Telomeres are located at the end of eukaryotic chromosomes and vulnerable to exogenous chemical compounds. Exposure to coke oven emissions (COEs) leads to a dose-related telomere damage, and such chromosomal damage might trigger the cGAS/STING signaling pathway which plays an important role in immune surveillance. However, the relationship between the genetic variations in the cGAS/STING signaling pathway and telomere damage in the COEs-exposure workers has not been investigated. Therefore, we recruited 544 coke oven workers and 238 healthy control participants, and determined the level of COEs exposure, concentration of urinary 1-hydroxypyrene (1-OHPYR), genetic polymorphisms and telomere length. The results showed that the telomere length significantly decreased from the control-to high-exposure groups as defined by the external exposure level (P < 0.05). The results also indicated that STING rs7447927 CC, cGAS rs34413328 AA, and cGAS rs610913 AA could inhibit telomere shortening in the exposure group (P < 0.05), and cGAS rs34413328, urine 1-OHPYR and cumulative exposure dose (CED) had a significant association with telomere length by generalized linear model. In conclusion, telomere shortening was a combined consequence of short-term exposure, long-term exposure, and genetic variations among the COEs-exposure workers.

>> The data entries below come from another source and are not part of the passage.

Lemma observe_inner_expiry st p l7 now tree expire :
  let '(st', r) := FlowTable.observe_inner st p l7 now tree expire in
  FlowTable.idle_evictions st' = FlowTable.idle_evictions st + closings r.
Proof.
  unfold FlowTable.observe_inner. cbn zeta. set (st0 := if tree && _ then _ else st).
  assert (FlowTable.idle_evictions st0 = FlowTable.idle_evictions st) as E0 by (unfold st0; by destruct (tree && _)).
  destruct (FlowTable.key_for st0 p) as [[key out]|]; [|unfold closings; cbn; lia].
  destruct (if expire then _ else _) as [st1 closed] eqn:Hst1.
  assert (FlowTable.idle_evictions st1 = FlowTable.idle_evictions st + zlen (option_list closed)) as E1.
  { destruct expire; [|injection Hst1 as <- <-; cbn; lia]. unfold FlowTable.evict_idle_flow_key in Hst1.
    repeat case_match; injection Hst1 as <- <-; cbn; lia. }
  destruct (FlowTable.update_flow _ _ _ _ _ _) as [[s re] tr]. unfold closings. cbn [mbind option_bind closed_connection_id].
  rewrite <- E1. by destruct (bool_decide (FlowTable.flows st1 !! key = None)), tree.
Qed.

Lemma observe_inner_departed st p l7 now tree expire :
  departed (FlowTable.observe_inner st p l7 now tree expire).1
  = departed st + closings (FlowTable.observe_inner st p l7 now tree expire).2.
Proof.
  pose proof (observe_inner_expiry st p l7 now tree expire) as He.
  pose proof (observe_inner_spec st p l7 now tree expire) as Hs. cbn zeta in Hs.
  destruct (FlowTable.observe_inner st p l7 now tree expire) as [st' r]. cbn [fst snd] in *. unfold departed.
  destruct Hs as [(_ & -> & _ & _ & -> & Hi & _)|(key & out & base & new & s & _ & _ & Hn & -> & Hb & _ & -> & _)]; [lia|].
  destruct (base !! key) as [s0|] eqn:Hk; subst new.
  - rewrite map_size_insert_Some by done. cbn. lia.
  - rewrite map_size_insert_None by done. cbn. lia.
Qed.

Section runs.
Context `{PcapControl} `{VecPolicy} `{IterOrder} `{Ipv4Codec} `{Md5} `{Slicer} `{!SlicerLaws}.
Context `{Hpack} `{TlsCrypto} `{Zeroizer} `{HexDecoder}.
Context `{HexCrate} `{Hmac} `{AuthJson} `{ControlJson} `{Lines}.

(** Answers to requests and the events of frames: no update and no statistics. *)
Definition of_answer (e : AgentEvent) : Prop :=
  match e with ConnectionUpdate _ | CaptureStats _ | SystemStats _ => False | _ => True end.

Lemma drain_request_of_answer an q c c' es : drain_request an q c = Some (c', es) → Forall of_answer es.
Proof.
  unfold drain_request. destruct (source c); [|intros [= <- <-]; destruct q; by repeat constructor..].
  destruct (device_for_reopen c); [|intros [= <- <-]; destruct q; by repeat constructor].
  destruct q as [f|n|name]; cbn [apply_capture_config_request]; intros [= Hq].
  - unfold set_filter in Hq. destruct (validate_capture_filter_len f); [|simplify_eq; by repeat constructor].
    destruct (a_filter an _ f); simplify_eq; by repeat constructor.
  - unfold set_snaplen in Hq. cbn zeta in Hq. destruct (let? snaplen := _ in _); simplify_eq; by repeat constructor.
  - unfold apply_interface_switch_request in Hq. destruct (switch_target an name) as [[[d' cap'] lt]|]; [|simplify_eq; by repeat constructor].
    unfold FlowTable.reset in Hq. simplify_eq. apply Forall_app. split; [by apply Forall_fmap, Forall_true|by repeat constructor].
Qed.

端粒位于真核染色体的末端，容易受到外源性化合物的攻击。暴露于焦炉排放物（COE）会导致剂量相关的端粒损伤，而这种染色体损伤可能会触发cGAS / STING信号通路，在免疫监测中起重要作用。但是，cGAS / STING中遗传变异之间的关系尚未调查COEs暴露工人的信号传导途径和端粒损伤。因此，我们招募了544名炼焦炉工人和238名健康对照组参与者，并确定了COE暴露水平，尿中1-羟基py（1-OHPYR）浓度，遗传多态性和端粒长度。结果表明，根据外部暴露水平，端粒长度从对照组到高暴露组明显减少（P  <0.05）。结果还表明，STING rs7447927 CC，cGAS rs34413328 AA和cGAS rs610913 AA可以抑制暴露组的端粒缩短（P  <0.05），而cGASrs34413328，尿液1-OHPYR和累积暴露剂量（CED）通过广义线性模型与端粒长度显着相关。总之，端粒缩短是COEs暴露工人中短期暴露，长期暴露和遗传变异的综合结果。